With a hard jab, Hunter’s fist met the bag, jarring his left arm. But the sensation did nothing to ease the conflicting images in his head.

“Because I think you should tune in to see what she says,” Booker went on.

“No.” Hunter punctuated the word with a mighty slug. “I’m not watching the show.”

Public curiosity had swelled since he’d backed out forty-eight hours ago. True to form, Carly hadn’t canceled her commitment to appear. Whether she’d stuck with it for the publicity, or for some other reason, he wasn’t sure. But he’d seen the advertisement announcing the replacement topic: the debut of Carly Wolfe’s new series. A column spotlighting a different Miami resident every week. She’d finally reached her goal.

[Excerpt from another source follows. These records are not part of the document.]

Lemma readMQTTPacket_frame first payload rest maxLen :
  zlen payload <= maxLen -> maxLen <= max_remaining ->
  readMQTTPacket (frame first payload ++ rest) maxLen = Ok (first, payload, rest).
Proof.
  intros Hl Hm. unfold frame, appendRemainingLength. cbn [app readMQTTPacket]. rewrite <- app_assoc.
  pose proof (zlen_nonneg payload). rewrite readRemainingLength_append by lia. cbn [obind].
  rewrite !(proj2 (Z.ltb_ge _ _)) by (rewrite ?zlen_app; pose proof (zlen_nonneg rest); lia). cbn [orb].
  do 3 f_equal.
  - f_equal. exact (sub_mid [] payload rest 0 (zlen payload) eq_refl eq_refl).
  - rewrite <- (app_nil_r rest) at 1. rewrite (sub_mid payload rest []); [done|done|by rewrite zlen_app].
Qed.

(** ** Packets as the protocol lays them out *)

Definition mqtt_string (s : gostring) : list byte := be 2 (zlen s) ++ s.

Definition str16 (s : gostring) : Prop := zlen s <= 65535.

Lemma mqtt_u16_be v : mqtt_u16 v = be 2 v.
Proof. done. Qed.

Lemma readMQTTString_string s rest :
  str16 s -> readMQTTString (mqtt_string s ++ rest) = Ok (s, 2 + zlen s).
Proof.
  intros Hs. unfold readMQTTString, mqtt_string, str16 in *. pose proof (zlen_nonneg s).
  pose proof (zlen_nonneg rest). autorewrite with zlen.
  rewrite (proj2 (Z.ltb_ge _ _)) by lia. rewrite <- app_assoc.
  change (slice (be 2 (zlen s) ++ s ++ rest) 0 2) with (slice ([] ++ be 2 (zlen s) ++ s ++ rest) 0 2).
  rewrite (slice_mid [] (be 2 (zlen s))) by done. cbn [obind].
  rewrite ube_be_small by (change (2 ^ (8 * Z.of_nat 2)) with 65536; lia).
  rewrite (proj2 (Z.ltb_ge _ _)) by lia. rewrite (slice_mid (be 2 (zlen s)) s rest) by done. done.
Qed.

The question was, who had she chosen as her first subject?

The clock on the wall read 11:47, and bile rose in the back of his throat. His stomach churned at the thought of watching her discuss everything he’d vomited out in a fit of anger. Muscles coiled tight, he felt the dark potential twine its way around his limbs. He refused to watch as the woman he loved traded in all they’d shared to achieve the career goal she’d chased for three years.